REPRISE III: This is a randomized evaluation of the safety and efficacy of Boston Scientific’s LOTUS™ transcatheter aortic valve replacement (TAVR) device, an investigational device in patients with severe aortic stenosis at high and prohibitive risk for surgery.
Mitral Valve Research Trials
COAPT: Randomized evaluation of the safety and efficacy of Abbott’s MitraClip® device for the treatment of clinically significant functional mitral regurgitation in symptomatic heart failure subjects who are treated per standard of care and who have been determined by the site’s local heart team as not appropriate for mitral valve surgery. The device is investigational for this indication.
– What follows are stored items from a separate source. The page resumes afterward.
(** What matplotlib is asked to draw. *)
Inductive figure :=
| FrameFigure (g : GeoDataFrame) (title : string)
| ImageFigure (a : ndarray) (cmap title : string).

(** GeoDataFrames are Python objects with identity: the window's
    attributes hold references into a heap of them. *)
Definition ref : Type := nat.

(** The value of [self.last_displayed_data]. *)
Inductive pyobj :=
| ObjArray (a : ndarray)
| ObjFrame (r : ref).

(** The attributes [__init__] gives the window. *)
Record MainWindow := {
  raster_path : option string;
  shapefile_path : option string;
  raster_data : option DatasetReader;
  gdf : option ref;
  db_connection : option Connection;
  last_displayed_data : option pyobj;
  last_displayed_type : option string
}.

(** The state [__init__] leaves. *)
Definition init : MainWindow := {|
  raster_path := None;
  shapefile_path := None;
  raster_data := None;
  gdf := None;
  db_connection := None;
  last_displayed_data := None;
  last_displayed_type := None
|}.

(** *** What the outside observes *)

(** The calls into the libraries and the platform. Reading an attribute
    of an object ([.crs], [.empty], [.geometry], [.shape]) is not among
    them. *)
Inductive call :=
| CRasterioOpen (path : string)
| CReadFile (path : string)
| CRead (band : Z)
| CCopy
| CBuffer (distance : float)
| CToCrs (crs : option CRS)
| CMask (shapes : list Geometry)
| CRender (f : figure)
| CCentroid
| CFoliumSave (path : string)
| CWebOpen (path : string)
| CConnect (host dbname user : string)
| CReadPostgis (query : string)
| CToFile (path driver : string)
| CCreate (path : string) (p : Profile)
| CWrite (a : ndarray) (band : Z).

(** What a run leaves behind, in order: the dialogs shown, the questions
    asked, the lines printed and the calls made. *)
Inductive event :=
| Critical (title text : string)
| Information (title text : string)
| Asked (title : string)
| Printed (text : string)
| Called (c : call).

(** The libraries and the platform the handlers call into. *)
Record Lib := {
  rasterio_open : string -> res DatasetReader;
  gpd_read_file : string -> res GeoDataFrame;
  geometry_buffer : Geometry -> float -> res Geometry;
  is_valid : Geometry -> bool;
  to_crs : GeoDataFrame -> option CRS -> res GeoDataFrame;
  is_geographic : CRS -> bool;
  rasterio_mask : DatasetReader -> list Geometry -> res (list ndarray * Affine);
  matplotlib_render : figure -> res unit;
  centroid : Geometry -> res coord;
  union_centroid : list Geometry -> res coord;
  folium_save : coord -> GeoDataFrame -> string -> res unit;
  webbrowser_open : string -> res unit;
  map_path_beside : string -> string;
  expanduser : string -> string;
  psycopg2_connect : string -> string -> string -> string -> res Connection;
  read_postgis : string -> Connection -> res GeoDataFrame;
  to_file : GeoDataFrame -> string -> string -> res unit;
  rasterio_create : string -> Profile -> res unit;
  dst_write : string -> Profile -> ndarray -> Z -> res unit
}.

(** *** The monad of the handlers *)

Record World := {
  self : MainWindow;
  heap : list GeoDataFrame;
  log : list event
}.

Definition M (A : Type) : Type := World -> res A * World.

Definition ret {A} (a : A) : M A := fun w => (Ok a, w).

Definition bind {A B} (m : M A) (k : A -> M B) : M B :=
  fun w =>
    match m w with
    | (Ok a, w') => k a w'
    | (Raise e, w') => (Raise e, w')
    end.

Definition raise {A} (e : exn) : M A := fun w => (Raise e, w).
(** X14 at the session after one batch. *)
Lemma table_matches_header_witness :
  match LeadTable (leads (app (outcomeSession
          (processFiles browser0 "" "" [fileA; fileB; fileC]
             [2; 1; 0; 2; 1; 0]%nat initialSession)))) with
  | EmptyCard => False
  | Table body => NoDup (rowKey <$> body)
  end.
Proof.
  pose proof (table_matches_header browser0
    (outcomeSession
       (processFiles browser0 "" "" [fileA; fileB; fileC]
          [2; 1; 0; 2; 1; 0]%nat initialSession))) as Htable.
  destruct (LeadTable _) as [|body] eqn:Hrender.
  - vm_compute in Hrender. discriminate Hrender.
  - apply Htable; [|exact browser0_uuid_inj].
    apply (reachable_handler browser0 (Some [fileA; fileB; fileC])
             [2; 1; 0; 2; 1; 0]%nat initialSession);
      [apply reachable_initial|reflexivity|].
    left. vm_compute. reflexivity.
Defined.

(** X16 at a sender name of two spaces. *)
Lemma blank_settings_are_absent_witness :
  getSystemInstruction "  " "TLG" = getSystemInstruction "" "TLG".
Proof. apply blank_settings_are_absent. reflexivity. Defined.

(** X17 at the sender Paul. *)
Lemma given_settings_reach_the_model_witness :
  includes (getSystemInstruction "Paul" "") (dq +:+ "Paul" +:+ dq) = true.
Proof. apply given_settings_reach_the_model. reflexivity. Defined.
(** [strings.Join] with a one-character separator. *)
Fixpoint Join (elems : list string) (sep : ascii) : string :=
  match elems with
  | [] => EmptyString
  | [e] => e
  | e :: rest => e +:+ String sep (Join rest sep)
  end.

(** Whether a byte occurs in a string ([strings.IndexByte(s, c) >= 0]). *)
Fixpoint Contains (s : string) (c : ascii) : bool :=
  match s with
  | EmptyString => false
  | String c' rest => Ascii.eqb c' c || Contains rest c
  end.

End strings.

Module filepath.

Definition rooted (path : string) : bool :=
  match path with
  | String c _ => Ascii.eqb c PathSeparator
  | EmptyString => false
  end.

(** One element of the path processed by [Clean]; [kept] holds the
    elements kept so far, last one first. *)
Definition clean_elem (isroot : bool) (kept : list string) (elem : string)
  : list string :=
  if String.eqb elem "" then kept
  else if String.eqb elem "." then kept
  else if String.eqb elem ".." then
    match kept with
    | top :: below => if String.eqb top ".." then elem :: kept else below
    | [] => if isroot then [] else [elem]
    end
  else elem :: kept.

Definition clean_elems (path : string) : list string :=
  rev (fold_left (clean_elem (rooted path))
                 (strings.Split path PathSeparator) []).

(** [filepath.Clean]: repeated separators collapse, [.] elements go,
    an inner [..] goes with the element before it, [..] at the start of
    a rooted path goes, and the empty result is [.]. *)
Definition Clean (path : string) : string :=
  let elems := clean_elems path in
  if rooted path then String PathSeparator (strings.Join elems PathSeparator)
  else match elems with
       | [] => "."
       | _ => strings.Join elems PathSeparator
       end.

(** The elements of a cleaned path that [Rel] compares one by one. *)
Definition elements_of (cleaned : string) : list string :=
  let body := match cleaned with
              | String c rest =>
                  if Ascii.eqb c PathSeparator then rest else cleaned
              | EmptyString => cleaned
              end in
  if String.eqb body "" then [] else strings.Split body PathSeparator.

Fixpoint drop_common (base targ : list string)
  : list string * list string :=
  match base, targ with
  | b :: base', t :: targ' =>
      if String.eqb b t then drop_common base' targ' else (base, targ)
  | _, _ => (base, targ)
  end.

(** [filepath.Rel]: both paths are cleaned; equal paths give [.]; a
    rooted and an unrooted path cannot be related; otherwise the common
    leading elements are dropped, each element left of the base becomes
    [..], and the elements left of the target follow. *)
Definition Rel (basepath targpath : string) : string + string :=
  let base := Clean basepath in
  let targ := Clean targpath in
  if String.eqb targ base then inl "."
  else
    let base := if String.eqb base "." then "" else base in
    if negb (Bool.eqb (rooted base) (rooted targ)) then
      inr ("Rel: can't make " +:+ targpath +:+ " relative to " +:+ basepath)
    else
      let '(b, t) := drop_common (elements_of base) (elements_of targ) in
      match b with
      | [] => inl (strings.Join t PathSeparator)
      | b0 :: _ =>
          if String.eqb b0 ".." then
            inr ("Rel: can't make " +:+ targpath +:+ " relative to "
                 +:+ basepath)
          else
            inl (strings.Join (((fun _ => "..") <$> b) ++ t) PathSeparator)
      end.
Swedish Medical Center is the only site in Washington area enrolling in this trial.
TMVR: This is a randomized evaluation of the safety and efficacy of a transcatheter mitral valve replacement trial system for patients with significant mitral valve disease.
Congenital Trials
PFO REGISTRY: This is a post-market registry of the Amplatzer ™ PFO occluder device in patients with cryptogenic stroke.
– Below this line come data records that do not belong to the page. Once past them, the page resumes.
(** * ollamao: an OpenAI-compatible gateway in front of Ollama backends

    A shallow embedding of the request path of the gateway
    (config.py, auth.py, models.py, ollama_client.py, router.py and the
    request-id middleware) together with the properties its
    specification states about it.

    Conventions of the embedding.
    - Values decoded from JSON are the inductive [json]; a Python dict is an
      association list in insertion order, read by first match.
    - A str is the string of its code points, taken below 256.
    - A raised exception is a value of [exn]; fallible code returns
      [result].
    - An (async) generator is the finite trace of what it yields, closed
      by normal exhaustion or by the exception it raises: [gen].
    - Code that reads or writes the configuration cache, or that calls a
      backend, runs in the state-and-environment monad [M]: the state
      holds the ConfigManager caches and the list of backend calls made
      so far, the environment holds the configuration files, the backends'
      behaviour and the clock.
    - Calls to the loggers only write log records and are left out. *)

From Stdlib Require Import String Ascii List ZArith QArith Bool Lia DecimalString.
Import ListNotations.

Local Open Scope Z_scope.
Local Open Scope list_scope.
Local Open Scope string_scope.

(* ===================================================================== *)
(** ** Python values, exceptions and the few built-ins the code uses *)
(* ===================================================================== *)

Module Py.

(** What json.loads returns (and what json= sends). *)
#[warnings="-register-all"]
Inductive json : Type :=
| JNull
| JBool (b : bool)
| JInt (z : Z)
| JFloat (q : Q)
| JStr (s : string)
| JList (l : list json)
| JDict (d : list (string * json)).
CORVIA: This trial, known as REDUCE-LAP HF II, is a randomized evaluation of the safety and efficacy of the Corvia™ interatrial shunt device to treat left atrial pressure in patients with heart failure. Participants must have significant heart failure symptoms, age more than 40 years of age, LVEF > 40%, and elevated left atrial pressure. The device is investigational. Participants will be followed for one year.
Left Atrial Appendage Occluder Trials
AMULET: This is a randomized evaluation of the safety and effectiveness of Abbott’s AMPLATIZER™ Amulet™ left atrial appendage (LAA) occluder device, an investigational device to reduce the risk of thromboembolism from the LAA in patients with non-valvular atrial fibrillation (AF) who are at increased risk for stroke and systemic embolism. Participants must be recommended for anticoagulation therapy, deemed by physician to be suitable for warfarin, and have appropriate rationale to seek a non-pharmacologic alternative to warfarin or other anticoagulation therapy. Participants will be followed up through five years.
Tricuspid Valve Trials
TRIALIGN: This is a feasibility evaluation of the safety and performance of the Mitralign™ percutaneous tricuspid valve annuloplasty system for treatment of symptomatic chronic functional tricuspid regurgitation. Participants must be over 18 years of age, with LVEF > 34%, be symptomatic despite guideline-directed medical therapy, and fit anatomic criteria based on echocardiographic and computerized tomography imaging.
NAVIGATE: This is a compassionate use option for use of the Navigate valve in patients without other treatment options.
Cerebral Protection Trials
REFLECT: This is a randomized evaluation of the safety and effectiveness of Keystone Heart’s TriGuard™ embolic deflection device, an investigational device to reduce the impact of cerebral embolic lesions after TAVR implantation. The study is a prospective, single-blind, randomized multicenter trial at up to 30 investigational sites. All participants will be followed clinically in-hospital and at up to 90 days using a combination of neurologic and neuropsychological testing as well as diffusion-weighted MRI. The device is investigational. Swedish Medical Center is the only site in the Washington area enrolling in this trial.
Access Management Trials
MANTA: This is a randomized evaluation of the safety and efficacy of the Manta closure device, an investigational device to deal with closure of large-bore femoral arterial access. The device is investigational.